Workplace bullying in Healthcare: Why it’s not just “bad apples”
Workplace bullying in healthcare is often explained away as an issue with a few individuals:
Difficult personalities; poor behaviour; “bad apples.”
But when 70% of nurses report experiencing bullying, harassment or abuse, as highlighted in recent Nursing and Midwifery Council survey findings, that explanation does not hold.
That is not isolated behaviour.
That is a pattern.
And patterns point to something bigger.
The default response organisations take
When workplace bullying in healthcare is identified, organisations tend to respond in familiar ways:
Training programmes
Policies and procedures
Values statements
Behavioural frameworks
These actions feel logical. They are structured, visible and manageable. But they often fail to change what is actually happening in teams.
This is because they target individuals and not the system those individuals operate within.
What I see in healthcare teams
When I am brought in to work with teams, the issue is rarely about one or two people.
It is about what the team has learned.
Over time, teams develop shared expectations about:
Who gets challenged
Who does not
What happens when someone speaks up
These expectations shape behaviour far more than formal policies.
How culture shapes people's behaviour
In teams where workplace bullying in healthcare is present, people are constantly observing their environment.
They notice:
Which behaviour is tolerated
Whose voice carries weight
What happens to people who raise concerns
These observations drive adaptation.
People adjust how they behave to stay safe.
How people adapt in unsafe cultures
When speaking up feels risky, people do not stop seeing problems. They stop raising them.
You often see:
Silence in meetings
Concerns shared informally rather than openly
Issues escalated through side conversations
Reliance on “safe” individuals or informal networks
People are not passive.
They are managing risk.
Why harmful behaviour continues
Workplace bullying in healthcare is rarely sustained because people agree with it.

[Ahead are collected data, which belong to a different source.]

(** * Landmark navigation: graph, planner, debouncer and state machine

    A shallow embedding of the navigation core of the two AR navigation
    components, [NavigationPage] and [IntegratedNavigation], and of the
    keyword matching of the voice command handlers.

    Conventions of the embedding.
    - JS objects used as tables ([nodes], [edges], [prev]) are finite maps,
      [Set]s are finite sets, arrays are lists.
    - [Date.now()] is an explicit integer argument (milliseconds).
    - A handler is a function from the closure's variables (a record) to the
      new variables and the list of effects it issued, in order.
    - A call that does not return (an endless loop) is [None] at the outer
      [option] of a result. *)

From Stdlib Require Import Ascii.
From stdpp Require Import numbers strings list relations gmap fin_maps fin_sets.


(** ** Landmark graph *)

Record NodeData := { label : string }.

Record Edge := { to : string; say : string }.

(** [edges[cur] || []] *)
Definition out_edges (edges : gmap string (list Edge)) (cur : string) : list Edge :=
  default [] (edges !! cur).

(** The directed edge relation of the table. *)
Definition edge (edges : gmap string (list Edge)) (u v : string) : Prop :=
  ∃ e, e ∈ out_edges edges u ∧ to e = v.

(** Every landmark id that occurs as the target of some edge. *)
Definition targets (edges : gmap string (list Edge)) : gset string :=
  list_to_set (flat_map (λ kv, to <$> kv.2) (map_to_list edges)).

(** ** Path planner *)

Module Planner.

(** The three locals of [bfsPath]. *)
Record bfs := { q : list string; prev : gmap string string; seen : gset string }.

(** The [while (p !== start)] loop that walks [prev] back from the goal,
    pushing on [path]; [None] when it does not terminate within [fuel]
    rounds or reads a missing [prev] entry (then [p] is [undefined] forever). *)
Fixpoint walk_back (fuel : nat) (prev : gmap string string) (start p : string)
    (path : list string) : option (list string) :=
  if decide (p = start) then Some path
  else match fuel with
       | O => None
       | S fuel' =>
           match prev !! p with
           | None => None
           | Some p' => walk_back fuel' prev start p' (path ++ [p'])
           end
       end.

(** Body of [if (nxt === goal) { ... }]: build the path, reverse it. *)
Definition rebuild (prev : gmap string string) (start goal : string)
    : option (list string) :=
  reverse <$> walk_back (size prev) prev start goal [goal].

(** What one run of the [for (const e of edges[cur] || [])] loop leaves. *)
Inductive scanned :=
  | Returned (r : option (list string))
  | Continue (st : bfs).

Fixpoint scan (start goal cur : string) (es : list Edge) (st : bfs) : scanned :=
  match es with
  | [] => Continue st
  | e :: es' =>
      let nxt := to e in
      if decide (nxt ∈ seen st) then scan start goal cur es' st
      else
        let seen' := {[nxt]} ∪ seen st in
        let prev' := <[nxt := cur]> (prev st) in
        if decide (nxt = goal) then Returned (rebuild prev' start goal)
        else scan start goal cur es'
               {| q := q st ++ [nxt]; prev := prev'; seen := seen' |}
  end.

Section WithGraph.
Context (edges : gmap string (list Edge)).

  (** The [while (q.length)] loop; the inner [option] is the value returned
      ([None] for [null]). *)
Fixpoint loop (fuel : nat) (start goal : string) (st : bfs)
      : option (option (list string)) :=
    match fuel with
    | O => None
    | S fuel' =>
        match q st with
        | [] => Some None
        | cur :: rest =>
            match scan start goal cur (out_edges edges cur)
                    {| q := rest; prev := prev st; seen := seen st |} with
            | Returned r => Some <$> r
            | Continue st' => loop fuel' start goal st'
            end
        end
    end.

  (** A bound on the rounds of the outer loop: every landmark is dequeued at
      most once, and only [start] and edge targets are ever enqueued. *)
Definition rounds (start : string) : nat :=
    S (size ({[start]} ∪ targets edges)).

Definition bfsPath_run (start goal : string) : option (option (list string)) :=
    if decide (start = goal) then Some (Some [start])
    else loop (rounds start) start goal
           {| q := [start]; prev := ∅; seen := {[start]} |}.

  (** [bfsPath(start, goal)]; [bfsPath_run_returns] below shows the run
      always returns, so the [None] of a run that does not return is never
      taken. *)
Definition bfsPath (start goal : string) : option (list string) :=
    default None (bfsPath_run start goal).

End WithGraph.

End Planner.

(** ** The two landmark tables *)

Module NavigationTables.
Definition nodes : gmap string NodeData :=
    list_to_map
      [ ("two", {| label := "2 sign" |});
        ("washroom", {| label := "Washroom" |});
        ("couch", {| label := "Couch" |});
        ("painting", {| label := "Painting" |});
        ("caution", {| label := "Caution sign" |});
        ("door", {| label := "Door" |}) ].

Definition ACTIVE_NODES : gset string :=
    list_to_set ["two"; "washroom"; "caution"; "door"].

Definition edges : gmap string (list Edge) :=
    list_to_map
      [ ("two",
          [ {| to := "washroom";
               say := "Landmark confirmed: 2 sign. Take a right to reach the washroom." |} ]);
        ("washroom",
          [ {| to := "caution";
               say := "Landmark confirmed: washroom. Go straight to reach the caution sign." |};
            {| to := "two";
               say := "Landmark confirmed: washroom. Go straight to reach the 2 sign." |} ]);
        ("caution",
          [ {| to := "door";
               say := "Landmark confirmed: caution sign. Take a right to reach the door." |};
            {| to := "washroom";
               say := "Landmark confirmed: caution sign. Take a left to reach the washroom." |} ]);
        ("door",
          [ {| to := "caution";
               say := "Landmark confirmed: door. Turn around, then go straight to reach the caution sign." |} ]) ].

Definition indexToNode : gmap nat string :=
  list_to_map
    [ (0, "two"); (1, "washroom"); (2, "couch"); (3, "painting");
      (4, "caution"); (5, "door") ].
End NavigationTables.

Module IntegratedTables.
Definition nodes : gmap string NodeData :=
    list_to_map
      [ ("elevator", {| label := "Elevator" |});
        ("washroom", {| label := "Bathroom" |});
        ("mainhall", {| label := "Main hall" |});
        ("exitdoor", {| label := "Exit door" |}) ].

Definition ACTIVE_NODES : gset string :=
    list_to_set ["elevator"; "washroom"; "mainhall"; "exitdoor"].

Definition edges : gmap string (list Edge) :=
    list_to_map
      [ ("elevator", [ {| to := "washroom"; say := "Go right and walk straight." |} ]);
        ("washroom",
          [ {| to := "mainhall"; say := "Walk straight." |};
            {| to := "elevator"; say := "Walk straight." |} ]);
        ("mainhall",
          [ {| to := "exitdoor"; say := "Go right and walk straight." |};
            {| to := "washroom"; say := "Take a left then walk straight." |} ]);
        ("exitdoor", [ {| to := "mainhall"; say := "Do a 180, then walk straight." |} ]) ].

(** Targets 3 and 4 both show the exit door. *)
Definition indexToNode : gmap nat string :=
  list_to_map
    [ (0, "elevator"); (1, "washroom"); (2, "mainhall"); (3, "exitdoor");
      (4, "exitdoor") ].
End IntegratedTables.


(** ** Effects at the boundary of the navigation core *)

(** The one callback that is ever scheduled:
    [setTimeout(announceNextInstruction, 350)]. *)
Inductive Callback := AnnounceNextInstruction.

Inductive Effect :=
  | Speak (msg : string) (interrupt : bool)  (* speak(msg, { interrupt }) *)
  | CancelSpeech                             (* window.speechSynthesis.cancel() *)
  | Beep                                     (* beep() *)
  | Vibrate                                  (* vibrate() *)
  | SetTimeout (cb : Callback) (ms : Z)      (* setTimeout(cb, ms) *)
  | Uncaught.                                (* TypeError: a property of undefined was
                                                read; the handler stops here *)

(** JS truthiness of a [string | null]: [null] and [''] are falsy. *)
Definition truthy (o : option string) : bool :=
  match o with
  | Some s => bool_decide (s ≠ "")
  | None => false
  end.
(** [used_memory] follows the sizes of the files. *)
Lemma used_memory_exec (c : command) (s s' : t) :
  used_memory s = live_size s → exec N c s = Done s' → used_memory s' = live_size s'.
Proof.
  intros Hu H. unfold live_size in *. destruct c as [f k|f sz off|f sz off|f]; cbn [exec] in H.
  - unfold create in H. destruct (file_map s !! f) eqn:Hf.
    { cbn [bind] in H. by injection H as <-. }
    destruct (get_index N s k) as [[st cur]| | |]; try discriminate. cbn [bind] in H.
    destruct (st =? -1). { cbn [bind] in H. by injection H as <-. }
    cbn [memory_map file_map used_memory strategy] in H.
    destruct (assign_run N true (memory_map s) st k); try discriminate.
    cbn [bind] in H. injection H as <-. cbn [used_memory file_map].
    rewrite total_size_insert by done. cbn [filesize]. lia.
  - destruct (read f sz off s); try discriminate. cbn [bind] in H. by injection H as <-.
  - unfold write in H. destruct (file_map s !! f) as [fp|] eqn:Hf.
    2: { cbn [bind] in H. by injection H as <-. }
    destruct (sz + off >? filesize fp).
    2: { cbn [bind] in H. by injection H as <-. }
    destruct (probe N _ _ _ _) as [av| | |]; try discriminate. cbn [bind] in H.
    destruct (negb _). { cbn [bind] in H. by injection H as <-. }
    destruct (assign_loop N _ _ _ _ _); try discriminate.
    cbn [bind] in H. injection H as <-. cbn [used_memory file_map].
    rewrite (total_size_update _ _ f fp) by done. cbn [filesize]. lia.
  - unfold delete_file in H. destruct (file_map s !! f) as [fp|] eqn:Hf.
    2: { cbn [bind] in H. by injection H as <-. }
    destruct (assign_run N _ _ _ _); try discriminate.
    cbn [bind] in H. injection H as <-. cbn [used_memory file_map].
    rewrite (total_size_delete _ _ f fp) by done. lia.
Qed.
(** ** The tokenizer of [search_records] *)

Lemma find_lower_bound (c : ascii) (s : string) : -1 <= find c s.
Proof.
  induction s as [|d s IH]; [done|]. cbn [find].
  destruct (Ascii.eqb c d); [lia|].
  destruct (find c s <? 0) eqn:Hlt; [lia|]. apply Z.ltb_ge in Hlt. lia.
Qed.

Lemma length_strip (s : string) :
  (String.length (strip s) <= String.length s)%nat.
Proof.
  unfold strip. pose proof (length_rstrip (lstrip s)).
  pose proof (length_lstrip s). lia.
Qed.

(** Each call of [_get_keywords] hands a shorter text to the next, so
    two budgets above the length of the text give the same outcome,
    and that outcome is a list of tokens or [IndexError]. *)
Lemma _get_keywords_budget (n : nat) :
  forall s fuel fuel',
    (String.length s <= n)%nat ->
    (String.length s < fuel)%nat -> (String.length s < fuel')%nat ->
    _get_keywords fuel s = _get_keywords fuel' s
    /\ ((exists ws, _get_keywords fuel s = Ok ws)
        \/ _get_keywords fuel s = Raise IndexError).
Proof.
  induction n as [|n IH]; intros s fuel fuel' Hn Hfuel Hfuel';
    (destruct fuel as [|fuel]; [lia|]); (destruct fuel' as [|fuel']; [lia|]);
    rewrite !_get_keywords_S; pose proof (length_strip s) as Hstrip.
  { destruct (strip s) as [|c t]; [by split; [|right]|]. simpl in *. lia. }
  destruct (strip s) as [|c t] eqn:Hs; [by split; [|right]|].
  assert (Hrec : forall a, 1 <= a ->
            _get_keywords fuel (slice_from (String c t) a)
            = _get_keywords fuel' (slice_from (String c t) a)
            /\ ((exists ws, _get_keywords fuel (slice_from (String c t) a) = Ok ws)
                \/ _get_keywords fuel (slice_from (String c t) a)
                   = Raise IndexError)).
  { intros a Ha. unfold slice_from.
    pose proof (length_drop (Z.to_nat a) (String c t)) as Hdrop.
    simpl in *. apply IH; lia. }
  destruct (Ascii.eqb c dquote && _).
  - pose proof (find_lower_bound dquote (slice_from (String c t) 1)) as Hge.
    cbv zeta.
    destruct (Hrec (find dquote (slice_from (String c t) 1) + 1 + 1))
      as [Heq [[ws Hws]|Herr]]; [lia| |].
    + rewrite <- Heq, Hws. split; [done|]. left. by eexists.
    + rewrite <- Heq, Herr. split; [done|]. by right.
  - destruct (has_char " " (String c t)) eqn:Hsp.
    + pose proof (find_found _ _ Hsp) as Hge. cbv zeta.
      destruct (Hrec (find " " (String c t) + 1))
        as [Heq [[ws Hws]|Herr]]; [lia| |].
      * rewrite <- Heq, Hws. split; [done|]. left. by eexists.
      * rewrite <- Heq, Herr. split; [done|]. by right.
    + split; [done|]. left. by eexists.
Qed.

(** X12. The recursion of [_get_keywords] ends on every query: with
    the budget of [get_keywords], and with any larger one to the same
    effect, it returns a list of tokens or raises [IndexError]; a
    list it returns is never empty. *)
Theorem get_keywords_terminates (q : string) :
  ((exists w ws, get_keywords q = Ok (w :: ws))
   \/ get_keywords q = Raise IndexError)
  /\ (forall fuel, (String.length q < fuel)%nat ->
        _get_keywords fuel q = get_keywords q).
Proof.
  split.
  - unfold get_keywords.
    destruct (_get_keywords_budget (String.length q) q
                (S (String.length q)) (S (String.length q)))
      as [_ [[ws Hws]|Herr]]; [lia|lia|lia| |by right].
    left. rewrite Hws. rewrite _get_keywords_S in Hws.
    destruct (strip q) as [|c t]; [done|].
    destruct (Ascii.eqb c dquote && _).
    + cbv zeta in Hws. apply bind_ok in Hws as (rest & _ & [= <-]).
      by eexists _, _.
    + destruct (has_char " " (String c t)).
      * cbv zeta in Hws. apply bind_ok in Hws as (rest & _ & [= <-]).
        by eexists _, _.
      * injection Hws as <-. by eexists _, _.
  - intros fuel Hfuel. unfold get_keywords.
    apply (_get_keywords_budget (String.length q)); lia.
Qed.

Lemma get_keywords_terminates_witness :
  _get_keywords 20 "red dog" = get_keywords "red dog".
Proof.
  apply (proj2 (get_keywords_terminates "red dog") 20%nat).
  simpl. lia.
Defined.

Lemma rstrip_ends (x : string) (c : ascii) :
  is_space c = false ->
  rstrip (String.append x (String c EmptyString))
  = String.append x (String c EmptyString).
Proof.
  intros Hc. induction x as [|a x IH].
  - change (rstrip (String c EmptyString) = String c EmptyString).
    cbn [rstrip]. by rewrite Hc.
  - change (String.append (String a x) (String c EmptyString))
      with (String a (String.append x (String c EmptyString))).
    cbn [rstrip]. rewrite IH. by destruct x.
Qed.
Lemma toggle_at_rest (p : Paragraph.t) (todo : Todo) (l1 l2 : list Todo)
      (w : World) :
  consistent (l1 ++ todo :: l2) w →
  NoDup (ids (l1 ++ todo :: l2)) →
  Paragraph.contenteditable p = false →
  toggleIsDone (Some p) todo (l1 ++ todo :: l2) w
  = let new :=
      Todo.mk (Todo.id todo) (Todo.content todo) (negb (Todo.isDone todo))
              (DateStr (JsDate.toJSON (Todo.dateCreated todo)))
              (DateObj (clock w (ticks w))) in
    Some (JSON.stored l1 ++ new :: JSON.stored l2,
          write todosKey
                (JSON.stringify (JSON.stored l1 ++ new :: JSON.stored l2))
                (tick w)).
Proof.
  intros Hcons Hnodup Hrest.
  unfold toggleIsDone. rewrite Hrest. unfold updateTodo, dispatch.
  rewrite (reducer_update _ _ _ Hcons _ (JSON.stored l1) (JSON.stored l2)
             (JSON.stored_todo todo)); try done.
  - by rewrite stored_app.
  - cbn. apply not_in_ids. rewrite ids_stored.
    rewrite ids_app in Hnodup. apply NoDup_app in Hnodup as (_ & Hsep & _).
    intros Hl1. apply (Hsep _ Hl1). unfold ids. rewrite fmap_cons. by left.
Qed.

(** X13.  A click on an item at rest flips the flag of its record and of no
    other: with consistent copies and pairwise distinct ids, the list
    returned is the stored form of the in-memory list with, in the place of
    the record clicked, a record of the same id and content whose flag is
    the opposite. *)
Theorem click_flips_flag (p : Paragraph.t) (todo : Todo) (state : list Todo)
        (w : World) :
  consistent state w →
  NoDup (ids state) →
  todo ∈ state →
  Paragraph.contenteditable p = false →
  ∃ before after new w',
    JSON.stored state = before ++ JSON.stored_todo todo :: after
    ∧ toggleIsDone (Some p) todo state w = Some (before ++ new :: after, w')
    ∧ Todo.isDone new = negb (Todo.isDone todo)
    ∧ Todo.content new = Todo.content todo
    ∧ Todo.id new = Todo.id todo
    ∧ consistent (before ++ new :: after) w'.
Proof.
  intros Hcons Hnodup Hin Hrest.
  apply list_elem_of_split in Hin as (l1 & l2 & ->).
  exists (JSON.stored l1), (JSON.stored l2).
  rewrite (toggle_at_rest p todo l1 l2 w Hcons Hnodup Hrest). cbv zeta.
  eexists _, _. split; [by rewrite stored_app|]. split; [reflexivity|].
  repeat split. apply consistent_write.
Qed.

Lemma click_flips_flag_witness :
  ∃ before after new w',
    JSON.stored [Sample.milk; Sample.eggsStored]
    = before ++ JSON.stored_todo Sample.eggsStored :: after
    ∧ toggleIsDone (Some (restingParagraph "Eggs" true)) Sample.eggsStored
                   [Sample.milk; Sample.eggsStored] Sample.stockedWorld
      = Some (before ++ new :: after, w')
    ∧ Todo.isDone new = negb (Todo.isDone Sample.eggsStored)
    ∧ Todo.content new = Todo.content Sample.eggsStored
    ∧ Todo.id new = Todo.id Sample.eggsStored
    ∧ consistent (before ++ new :: after) w'.
Proof.
  apply click_flips_flag;
    [vm_compute; reflexivity | | | reflexivity].
  - apply (bool_decide_unpack _). vm_compute. reflexivity.
  - apply elem_of_cons. right. apply list_elem_of_here.
Defined.

(** X14.  The delete button does nothing when the question is answered no;
    answered yes, it removes from the persisted list every record that has
    the id of the item and keeps the others, and that list is returned and
    stored. *)
Theorem confirm_delete (todo : Todo) (state todos : list Todo) (w : World) :
  persisted w = Some todos →
  confirmDelete false todo state w = Some (state, w)
  ∧ ∃ next w',
      confirmDelete true todo state w = Some (next, w')
      ∧ (Todo.id todo ∉ ids next)
      ∧ (∀ other, other ∈ todos → Todo.id other ≠ Todo.id todo → other ∈ next)
      ∧ (∀ other, other ∈ next → other ∈ todos)
      ∧ persisted w' = Some next.
Proof.
  intros Hstore. split; [done|].
  unfold confirmDelete, deleteTodo, dispatch.
  rewrite (reducer_delete _ _ _ Hstore) by done. cbv zeta.
  eexists _, _. split; [reflexivity|].
  cbn [Action.payload Action.data from_option Partial.id].
  split; [apply filter_id_gone|]. split; [intros other; apply filter_id_kept|].
  split; [by intros other [_ Hin]%list_elem_of_filter|].
  rewrite persisted_write. f_equal.
  apply stored_filter, (persisted_stored _ _ Hstore).
Qed.

Lemma confirm_delete_witness :
  confirmDelete false Sample.milk [Sample.milk; Sample.eggsStored]
                Sample.stockedWorld
  = Some ([Sample.milk; Sample.eggsStored], Sample.stockedWorld)
  ∧ ∃ next w',
      confirmDelete true Sample.milk [Sample.milk; Sample.eggsStored]
                    Sample.stockedWorld = Some (next, w')
      ∧ (Todo.id Sample.milk ∉ ids next)
      ∧ (∀ other, other ∈ [Sample.milkStored; Sample.eggsStored] →
                  Todo.id other ≠ Todo.id Sample.milk → other ∈ next)
      ∧ (∀ other, other ∈ next →
                  other ∈ [Sample.milkStored; Sample.eggsStored])
      ∧ persisted w' = Some next.
Proof.
  apply confirm_delete. vm_compute. reflexivity.
Defined.

(** ** What storage keeps *)

(** X15.  Reading undoes writing on every list that was read: a list that
    [JSON.parse] gave, written by [JSON.stringify] and parsed again, is the
    same list, record for record and field for field. *)
Theorem read_list_survives (text : string) (todos : list Todo) :
  JSON.parse text = Some todos →
  JSON.parse (JSON.stringify todos) = Some todos.
Proof.
  intros Hread. rewrite parse_stringify. f_equal. by eapply parse_stored.
Qed.

Lemma read_list_survives_witness :
  JSON.parse (JSON.stringify [Sample.milkStored; Sample.eggsStored])
  = Some [Sample.milkStored; Sample.eggsStored].
Proof.
  apply (read_list_survives
           (JSON.stringify [Sample.milk; Sample.eggsStored])).
  vm_compute. reflexivity.
Defined.

(** X16.  A record keeps its instants through storage: after a CREATE
    whose two clock readings are time values a [Date] can hold, the store
    reads back as the stored form of the in-memory list followed by a record
    with the new id, content and flag, whose two dates are strings that
    denote exactly the two readings. *)
Theorem created_instants_survive (state todos : list Todo) (w : World)
        (data : Partial.t) (content : string) :
  persisted w = Some todos →
  Partial.content data = Some content →
  content ≠ "" →
  - DateTime.maxTime ≤ clock w (ticks w) ≤ DateTime.maxTime →
  - DateTime.maxTime ≤ clock w (S (ticks w)) ≤ DateTime.maxTime →
  ∃ newTodo w' reloaded,
    todoReducer state (Action.mk (Some data) TodoAction.CREATE) w
    = Some (state ++ [newTodo], w')
    ∧ persisted w' = Some (JSON.stored state ++ [reloaded])
    ∧ Todo.id reloaded = Todo.id newTodo
    ∧ Todo.content reloaded = content
    ∧ Todo.isDone reloaded = false
    ∧ JsDate.time (Todo.dateCreated newTodo) = Some (clock w (ticks w))
    ∧ JsDate.time (Todo.dateCreated reloaded) = Some (clock w (ticks w))
    ∧ JsDate.time (Todo.lastModified newTodo) = Some (clock w (S (ticks w)))
    ∧ JsDate.time (Todo.lastModified reloaded) = Some (clock w (S (ticks w))).
Proof.
  intros Hstore Hcontent Hne Hcreated Hmodified.
  rewrite (reducer_create _ _ _ Hstore _ _ Hcontent Hne). cbv zeta.
  eexists _, _, _. split; [reflexivity|].
  rewrite persisted_write, stored_app.
  cbn [JSON.stored fmap list_fmap JSON.stored_todo Todo.id Todo.content
       Todo.isDone Todo.dateCreated Todo.lastModified JsDate.toJSON].
  split; [reflexivity|].
  cbn [Todo.id Todo.content Todo.isDone Todo.dateCreated Todo.lastModified
       JsDate.time].
  repeat split; by apply parse_toISOString.
Qed.

Lemma created_instants_survive_witness :
  ∃ newTodo w' reloaded,
    todoReducer [Sample.milk; Sample.eggsStored]
                (Action.mk (Some (Partial.mk None (Some "Bread") None None None))
                           TodoAction.CREATE) Sample.stockedWorld
    = Some ([Sample.milk; Sample.eggsStored] ++ [newTodo], w')
    ∧ persisted w'
      = Some (JSON.stored [Sample.milk; Sample.eggsStored] ++ [reloaded])
    ∧ Todo.id reloaded = Todo.id newTodo
    ∧ Todo.content reloaded = "Bread"
    ∧ Todo.isDone reloaded = false
    ∧ JsDate.time (Todo.dateCreated newTodo)
      = Some (clock Sample.stockedWorld (ticks Sample.stockedWorld))
    ∧ JsDate.time (Todo.dateCreated reloaded)
      = Some (clock Sample.stockedWorld (ticks Sample.stockedWorld))
    ∧ JsDate.time (Todo.lastModified newTodo)
      = Some (clock Sample.stockedWorld (S (ticks Sample.stockedWorld)))
    ∧ JsDate.time (Todo.lastModified reloaded)
      = Some (clock Sample.stockedWorld (S (ticks Sample.stockedWorld))).
Proof.
  apply (created_instants_survive _ [Sample.milkStored; Sample.eggsStored]);
    [vm_compute; reflexivity | reflexivity | discriminate
    | by vm_compute | by vm_compute].
Defined.

(** ** More on dispatches one after the other *)

Lemma updated_content_idem (content : option string) (old : string) :
  updated_content content (updated_content content old)
  = updated_content content old.
Proof. by destruct content as [[|c r]|]. Qed.
(** * ATTN backend: the dual-store attendance lifecycle

    A shallow embedding of the attendance backend (Redis client, Postgres
    client, teacher and student services, verification webhook and the
    persistence sweep) together with the properties of its specification.

    Conventions of the embedding.
    - A [datetime] is an instant in microseconds (UTC); every read of the
      clock in the source ([datetime.now(timezone.utc)], the Redis clock used
      for [ex=] expiry) is an explicit argument.
    - A [UUID] is its 128-bit value; [str(uuid)] and [UUID(str)] are inverse
      on canonical strings, so a key such as [attendance_session:{id}] is
      identified with the id.
    - The Redis keyspace is split by key prefix, one finite map per prefix.
    - A stored blob is the typed value: [model_dump_json] followed by
      [model_validate_json] gives the value back.
    - A [str] is the sequence of its UTF-8 bytes; a header value, which the
      framework decodes as latin-1, has one byte per character.
    - Store I/O is taken to succeed, with two exceptions that the data
      itself can cause: a [SET] whose expiry is not positive is refused by
      Redis, and a durable write of the sweep may raise, which the sweep
      catches. Python exceptions that the code raises or handles itself are
      values of the result types. *)

From Stdlib Require Import ZArith NArith Ascii String.
From Stdlib.Strings Require Import Byte.
From stdpp Require Import base option list strings gmap fin_maps fin_sets.

Local Open Scope Z_scope.
Local Open Scope string_scope.

Definition UUID := N.
Definition datetime := Z.
Definition bytes := list byte.

(** Python truthiness of [Optional[str]] and [Optional[bytes]]. *)
Definition truthy_str (o : option string) : bool :=
  match o with
  | Some s => negb (bool_decide (s = ""))
  | None => false
  end.

Definition truthy_bytes (o : option bytes) : bool :=
  match o with
  | Some [] => false
  | Some (_ :: _) => true
  | None => false
  end.

Inductive result (E A : Type) : Type :=
| Ok (a : A)
| Err (e : E).
Arguments Ok {E A} a.
Arguments Err {E A} e.

(** ** models/db_models.py *)

Module User.
Record t := mk {
  user_school_number : string;
  user_full_name : string;
  role : string
}.
End User.

Module Attendance.
Record t := mk {
  attendance_id : UUID;
  teacher_school_number : string;
  lesson_name : string;
  ip_address : option string;
  start_time : datetime;
  end_time : datetime;
  security_option : Z;
  is_deleted : bool;
  deletion_reason : option string;
  deletion_time : option datetime
}.
End Attendance.

Module AttendanceRecord.
Record t := mk {
  attendance_id : UUID;
  student_number : string;
  is_attended : bool;
  attendance_time : option datetime;
  fail_reason : option string;
  is_deleted : bool;
  deletion_reason : option string;
  deletion_time : option datetime
}.
End AttendanceRecord.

It is sustained because it goes unchallenged.
When behaviour is not addressed:
It becomes tolerated
Tolerance becomes expectation
Expectation becomes normal
This shift happens gradually.
Often without being explicitly acknowledged.
How patterns become normalised
Over time, unchallenged behaviour shapes team norms.
People begin to assume:
“This is just how things are done here”
“It’s not worth raising”
“Nothing will change”
At this point, the culture reinforces itself.
New staff quickly learn what is safe.
And the cycle continues.
Why the NMC findings matter
The recent findings from the Nursing and Midwifery Council highlight:
Workforce pressure
Unsafe staffing
High levels of bullying, harassment and abuse
These issues are often discussed separately, but they are connected. Because culture shapes how pressure is experienced and managed.
In environments where:
Behaviour is not challenged
Influence sits in the wrong places
Speaking up carries risk
Problems do not stay contained.
They spread.
This is not just a behaviour issue
Organisations often treat workplace bullying in healthcare as a behavioural issue.
That leads to solutions focused on:
Individual accountability
Training interventions
Formal processes
These have a place, but they do not address the underlying drivers.
Because behaviour does not happen in isolation.
It is shaped by the system around it.

The systemic nature of the problem
When bullying, harassment and abuse reach high levels, the issue is no longer individual. It is systemic.
It is embedded in:
Team norms
Power dynamics
Informal networks
Psychological safety
At this point, addressing individuals alone will not shift the pattern.
What organisations need to pay attention to
If you want to understand workplace bullying in healthcare, look beyond incidents.
Look at patterns.
Ask:
What behaviour is consistently tolerated?
Who is able to challenge, and who is not?
What happens when concerns are raised?
Where does real influence sit?
These questions reveal how the system is operating.
Shifting the focus from behaviour to culture
Reducing workplace bullying in healthcare requires a shift in approach.
From:
Managing individual behaviour
To:
Understanding and changing team culture
This means addressing:
Informal power
Unspoken rules
Psychological safety
Team norms
Because these factors determine what is reinforced.
Final thought
When 70% of staff report bullying, harassment or abuse, the issue is not a few individuals.
It is what the system allows.
What is tolerated becomes normal.
What is normal becomes embedded.
And once that happens, organisations are no longer dealing with behaviour.
They are dealing with culture.

Nicole Williams is an occupational and coaching psychologist specialising in culture repair, team dynamics and psychologically safe workplaces.